WORKING DATA:

(** ** Artifacts *)

Definition ReadFile (path : string * string) : Db (option string) := query (fun p => pl_files p !! path).

Definition writeImmutable (path : string * string) (payload : string) : Db unit :=
  let$ existing := ReadFile path in
  match existing with
  | Some content => guard$ content != payload with ErrImmutable ;; db_ret tt
  | None => exec (fun p => Some (with_file p path payload, tt))
  end.

(** The fields of a pin receipt. *)
Definition pin_fields (computerID digest mediaType privacyClass namespace field commitment : string) (length : Z)
    : list (string * EventReceipt.field) := [
  ("computer_id", FJson (JStr computerID)); ("artifact_digest", FJson (JStr digest));
  ("media_type", FJson (JStr mediaType)); ("length", FInt length);
  ("privacy_class", FJson (JStr privacyClass)); ("pin_namespace", FJson (JStr namespace));
  (field, FJson (JStr commitment))].

Definition pin (computerID payload mediaType namespace privacyClass field commitment : string) : Db PinResult :=
  guard$ (computerID == "") || (field == "") || negb (isSHA256 commitment) with ErrPinArguments ;;
  let digest := sha256_hex payload in
  do$ writeImmutable (namespace, digest) payload ;;
  let fields := pin_fields computerID digest mediaType privacyClass namespace field commitment (Z.of_nat (len payload)) in
  let$ n := step in
  let$ receipt := db_lift ErrReceipt
    (NewSignedReceipt (drawn_uuid n) "PinReceipt" "corpusd" (list_to_map fields) [signing_key] (clock n)) in
  let$ body := db_lift ErrReceipt (EventReceipt.CanonicalBytes receipt) in
  do$ writeImmutable ("pin-receipts", sha256_hex body +:+ ".json") body ;;
  db_ret (Build_PinResult digest receipt).

Definition PinEvent (computerID canonicalEvent requestCommitment : string) : Db PinResult :=
  let$ event := db_option ErrInvalidEvent (DecodeHistoricEvent canonicalEvent) in
  guard$ match ComputerEvent.CanonicalBytes event with Ok body => body != canonicalEvent | Err _ => true end
    with ErrNotCanonical ;;
  guard$ (ComputerID event != computerID) || (RequestCommitment event != requestCommitment) with ErrEventScope ;;
  pin computerID canonicalEvent event_media_type "computer-event" "private" "request_commitment" requestCommitment.

Definition pinPayload (computerID payload mediaType privacyClass pinIntentCommitment : string) : Db PinResult :=
  guard$ (mediaType == "") || (privacyClass == "") with ErrMediaType ;;
  guard$ (privacyClass == "private") && (mediaType != PrivateArtifactMediaType) with ErrPrivateMediaType ;;
  guard$ (privacyClass == "private") &&
         match inspect_envelope payload with Some (computer, _) => computer != computerID | None => true end
    with ErrPrivateEnvelope ;;
  pin computerID payload mediaType "computer-event-payload" privacyClass "pin_intent_commitment" pinIntentCommitment.

(** [fmt.Sprint] of a decoded member; the text of the other kinds of value is
    never a decimal number. *)
Definition sprint (f : option field) : string :=
  match f with Some (FJson (JNum t)) | Some (FJson (JStr t)) => t | _ => "" end.

(** One pin of [ValidateEventPins]; [expected] is the digest of the payload, and
    absent for the pin of the event itself. *)
Definition validate_pin (q : CASRequest) (expected : option string) (digest : string) : Db unit :=
  let event := R_Event q in
  guard$ negb (isSHA256 digest) with ErrPinDigestForm ;;
  let$ raw := ReadFile ("pin-receipts", digest +:+ ".json") in
  let$ raw := db_option ErrPinUnread raw in
  guard$ sha256_hex raw != digest with ErrPinReceiptDigest ;;
  let$ receipt := db_lift ErrReceipt (UnmarshalJSON raw) in
  let '(field, commitment) :=
    match expected with
    | None => ("request_commitment", RequestCommitment event)
    | Some _ => ("pin_intent_commitment", R_PinIntentCommitment q)
    end in
  do$ db_lift ErrReceipt (RequireKindFields receipt
        ["computer_id"; "artifact_digest"; "media_type"; "length"; "privacy_class"; "pin_namespace"; field]) ;;
  let member name := field_string (KindFields receipt !! name) in
  guard$ (ReceiptKind receipt != "PinReceipt") || (Issuer receipt != "corpusd")
         || (member "computer_id" != Some (ComputerID event)) || (member field != Some commitment) with ErrPinScope ;;
  do$ db_lift ErrReceipt (Receipt_Verify (Some key_history) receipt) ;;
  let artifactDigest := default "" (member "artifact_digest") in
  let namespace := default "" (member "pin_namespace") in
  do$ match expected with
      | None =>
        guard$ (artifactDigest != R_EventDigest q) || (namespace != "computer-event")
               || (member "media_type" != Some event_media_type) || (member "privacy_class" != Some "private")
          with ErrEventPin ;; db_ret tt
      | Some payload =>
        guard$ (artifactDigest != payload) || (namespace != "computer-event-payload")
               || (default "" (member "media_type") == "") || (member "privacy_class" != Some (PrivacyClass event))
          with ErrPayloadPin ;; db_ret tt
      end ;;
  let$ artifact := ReadFile (namespace, artifactDigest) in
  let$ artifact := db_option ErrPinnedArtifact artifact in
  guard$ sha256_hex artifact != artifactDigest with ErrPinnedArtifact ;;
  guard$ bool_decide (is_Some expected) && (PrivacyClass event == "private") &&
         (inspect_envelope artifact != Some (ComputerID event, EventID event)) with ErrPrivateEnvelope ;;
  guard$ sprint (KindFields receipt !! "length") != itoa (Z.of_nat (len artifact)) with ErrPinLength ;;
  db_ret tt.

TASK GOAL:
Your reply should be the number of lines in the listing above that contain "EventReceipt", with nothing added.

FINAL ANSWER:
2